Book Synopsis Metaphor and Thought by : Andrew Ortony
Download or read book Metaphor and Thought written by Andrew Ortony and published by Cambridge University Press. This book was released on 1993-11-26 with total page 700 pages. Available in PDF, EPUB and Kindle. Book excerpt: Metaphor and Thought, first published in 1979, reflects the surge of interest in and research into the nature and function of metaphor in language and thought. In this revised and expanded second edition, the editor has invited the contributors to update their original essays to reflect any changes in their thinking. Reorganised to accommodate the shifts in central theoretical issues, the volume also includes six new chapters that present important and influential fresh ideas about metaphor that have appeared in such fields as the philosophy of language and the philosophy of science, linguistics, cognitive and clinical psychology, education and artificial intelligence.

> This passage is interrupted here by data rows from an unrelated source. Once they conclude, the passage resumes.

(** The clauses of the filters are one list of comparisons. *)
Lemma filters_texts filters clauses :
  try_collect sql_for_filter filters = Ok clauses → Forall has_operator filters →
  ∃ texts, join " AND " texts = join " AND " clauses ∧ (texts = [] ↔ clauses = []) ∧ Forall (λ t, t ≠ "") texts ∧
    Forall2 reads_as texts (filters ≫= conditions_of).
Proof.
  intros Hc%try_collect_Ok Hf. induction Hc as [|filter clause filters clauses Hc Hcs IH]; [by exists []|].
  apply Forall_cons in Hf as [Hf Hfs]. destruct (IH Hfs) as (texts & Hj & Hn & Hne & Hr).
  destruct (filter_texts filter clause Hc Hf) as (texts1 & -> & Hne1 & Hs1 & Hr1). exists (texts1 ++ texts). split_and!.
  - destruct texts as [|t texts].
    + rw app_nil_r. by destruct clauses; [|naive_solver].
    + rw join_app // Hj. destruct clauses; [naive_solver|done].
  - split; [|done]. intros [? ?]%app_eq_nil. done.
  - by apply Forall_app.
  - rw bind_cons. by apply Forall2_app.
Qed.

Lemma read_where clauses filters del tail :
  try_collect sql_for_filter filters = Ok clauses → Forall has_operator filters → clauses ++ (if del : bool then [not_deleted] else []) ≠ [] →
  ends_literal tail → strip_prefix " AND " tail = None →
  let s := join " AND " (clauses ++ (if del then [not_deleted] else [])) +:+ tail in
  read_list (String.length s) " AND " read_condition s =
  Some ((filters ≫= conditions_of) ++ (if del then [CNotDeleted] else []), tail).
Proof.
  intros Hc Hf Hne Ht Ha s. destruct (filters_texts _ _ Hc Hf) as (texts & Hj & Hn & Hs & Hr).
  set (all := texts ++ (if del then [not_deleted] else [])).
  assert (Hall : Forall2 reads_as all ((filters ≫= conditions_of) ++ (if del then [CNotDeleted] else []))).
  { apply Forall2_app; [done|]. destruct del; constructor; [|done]. intros rest _. done. }
  assert (Hs' : s = join " AND " all +:+ tail).
  { rw /s /all. f_equal. destruct del; [|by rw !app_nil_r Hj]. destruct texts as [|t texts].
    - by destruct clauses; [|naive_solver].
    - rw !join_app //; [naive_solver|]. by rw Hj. }
  rw Hs'. apply (read_list_app _ _ ends_literal); [exact Hall| |apply join_length|done|done|done].
  - rw /all. destruct del; [by destruct texts|]. rw app_nil_r in Hne. rw app_nil_r. naive_solver.
  - apply Forall_app. split; [done|]. by destruct del; repeat constructor.
Qed.

Definition order_text (request : ReadPlan) : string :=
  match rd_order_by request with
  | sort :: _ => " ORDER BY " +:+ quoted_field (rs_field sort) +:+ " " +:+ (if rs_descending sort then "DESC" else "ASC")
  | [] => ""
  end.

Lemma read_order_text request s :
  read_order (order_text request +:+ " LIMIT " +:+ s) =
  Some ((λ sort, (rs_field sort, if rs_descending sort then "DESC" else "ASC")) <$> head (rd_order_by request), " LIMIT " +:+ s).
Proof.
  rw /read_order /order_text. destruct (rd_order_by request) as [|sort l]; [done|].
  rw (str_app_assoc " ORDER BY ") (str_app_assoc (quoted_field _)) (str_app_assoc " ") strip_prefix_app. cbn [mbind option_bind].
  rw read_field_app //. cbn [mbind option_bind]. rw strip_prefix_app. cbn [mbind option_bind]. rw read_while_app //. by destruct (rs_descending sort).
Qed.

Lemma tail_concrete request s :
  let tail := order_text request +:+ " LIMIT " +:+ s in
  ends_literal tail ∧ strip_prefix " AND " tail = None ∧ strip_prefix " WHERE " tail = None ∧ strip_prefix delete_join tail = None.
Proof. rw /order_text. destruct (rd_order_by request) as [|sort l]; [done|]. by rw (str_app_assoc " ORDER BY "). Qed.

Lemma read_columns_text (request : ReadPlan) (del : bool) s :
  rd_select request ≠ Some [] →
  read_columns (match normalized_select (rd_select request) with
                | Some select_fields => join ", " (quoted_field <$> select_fields)
                | None => if del then "t.*" else "*"
                end +:+ " FROM " +:+ s) = Some (normalized_select (rd_select request), " FROM " +:+ s).
Proof.
  intros Hne. destruct (normalized_select (rd_select request)) as [fields|] eqn:Hs; [|by destruct del].
  assert (Hf : fields ≠ []).
  { intros ->. rw /normalized_select in Hs. destruct (rd_select request) as [[|f [|g l]]|]; [done| |done|done]. by case_match. }
  assert (Hp : ∀ s, strip_prefix "*" (join ", " (quoted_field <$> fields) +:+ s) = None ∧
                 strip_prefix "t.*" (join ", " (quoted_field <$> fields) +:+ s) = None).
  { intros s'. destruct fields as [|f [|g l]]; [done|..]; cbn [fmap list_fmap join]; rw {1 2}/quoted_field !str_app_assoc; done. }
  rw /read_columns. destruct (Hp (" FROM " +:+ s)) as [-> ->].
  rw (read_list_app _ _ (λ s, starts_with_char (Ascii.eqb "034") s = false) _ fields) //.
  - apply Forall2_fmap_l. apply Forall_Forall2_diag, Forall_true. intros f rest Hr. by apply read_field_app.
  - by destruct fields.
  - apply join_length. apply Forall_fmap, Forall_true. done.
Qed.

(** C30. The SQL of a row query says what the request says: read with SQL's quoting
    rules, the statement has the request's columns, the comparisons of its filters with
    the values as they are, its order and limit, and the delete filter when there are
    deletes, and nothing else, whatever bytes the names and values contain. *)
Theorem serving_sql_reads_back table request limit del sql :
  rd_aggregate request = None → rd_select request ≠ Some [] → Forall has_operator (rd_filters request) →
  all_chars (λ a, negb (Ascii.eqb a " ")) table = true →
  build_sql table request limit del = Ok sql → read_select sql = Some (select_of table request limit del).
Proof.
  intros Hagg Hsel Hop Htable Hsql. rw /build_sql Hagg in Hsql. apply bind_Ok_inv in Hsql as (clauses & Hc & [= <-]).
  rw -/(order_text request). set (tail := order_text request +:+ " LIMIT " +:+ show_nat limit).
  destruct (tail_concrete request (show_nat limit)) as (Hend & Hand & Hwhere & Hdel).
  rw /sql_from_where. set (all := clauses ++ _). set (columns := match normalized_select _ with Some _ => _ | None => _ end).
  rw (str_app_assoc "SELECT ") (str_app_assoc columns) (str_app_assoc " FROM ") (str_app_assoc table) (str_app_assoc " t").
  rw /read_select strip_prefix_app. cbn [mbind option_bind]. rw read_columns_text //. cbn [mbind option_bind].
  rw strip_prefix_app. cbn [mbind option_bind]. rw read_while_app // strip_prefix_app. cbn [mbind option_bind].
  assert (Hjoin : ∀ s, strip_prefix delete_join s = None →
    default ((if del then delete_join else "") +:+ s) (strip_prefix delete_join ((if del then delete_join else "") +:+ s)) = s).
  { intros s Hs. destruct del; [by rw strip_prefix_app|]. change ("" +:+ s) with s. by rw Hs. }
  rw (str_app_assoc (if del then delete_join else "")) Hjoin.
  { destruct (decide (all = [])); [exact Hdel|done]. }
  destruct (decide (all = [])) as [Hall|Hall].
  - change ("" +:+ tail) with tail. rw Hwhere. cbn [mbind option_bind]. rw read_order_text. cbn [mbind option_bind].
    rw strip_prefix_app. cbn [mbind option_bind]. rw /select_of. do 2 f_equal.
    apply app_eq_nil in Hall as [-> Hd]. destruct del; [done|]. apply try_collect_Ok in Hc. by inversion Hc.
  - rw (str_app_assoc " WHERE ") strip_prefix_app (read_where _ (rd_filters request)) //. cbn [mbind option_bind].
    rw read_order_text. cbn [mbind option_bind]. by rw strip_prefix_app.
Qed.
End items.
End SqlTheory.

Book Synopsis Mathematical Reasoning by : Lyn D. English
Download or read book Mathematical Reasoning written by Lyn D. English and published by Routledge. This book was released on 2013-04-03 with total page 407 pages. Available in PDF, EPUB and Kindle. Book excerpt: How we reason with mathematical ideas continues to be a fascinating and challenging topic of research--particularly with the rapid and diverse developments in the field of cognitive science that have taken place in recent years. Because it draws on multiple disciplines, including psychology, philosophy, computer science, linguistics, and anthropology, cognitive science provides rich scope for addressing issues that are at the core of mathematical learning. Drawing upon the interdisciplinary nature of cognitive science, this book presents a broadened perspective on mathematics and mathematical reasoning. It represents a move away from the traditional notion of reasoning as "abstract" and "disembodied", to the contemporary view that it is "embodied" and "imaginative." From this perspective, mathematical reasoning involves reasoning with structures that emerge from our bodily experiences as we interact with the environment; these structures extend beyond finitary propositional representations. Mathematical reasoning is imaginative in the sense that it utilizes a number of powerful, illuminating devices that structure these concrete experiences and transform them into models for abstract thought. These "thinking tools"--analogy, metaphor, metonymy, and imagery--play an important role in mathematical reasoning, as the chapters in this book demonstrate, yet their potential for enhancing learning in the domain has received little recognition. This book is an attempt to fill this void. Drawing upon backgrounds in mathematics education, educational psychology, philosophy, linguistics, and cognitive science, the chapter authors provide a rich and comprehensive analysis of mathematical reasoning. New and exciting perspectives are presented on the nature of mathematics (e.g., "mind-based mathematics"), on the array of powerful cognitive tools for reasoning (e.g., "analogy and metaphor"), and on the different ways these tools can facilitate mathematical reasoning. Examples are drawn from the reasoning of the preschool child to that of the adult learner.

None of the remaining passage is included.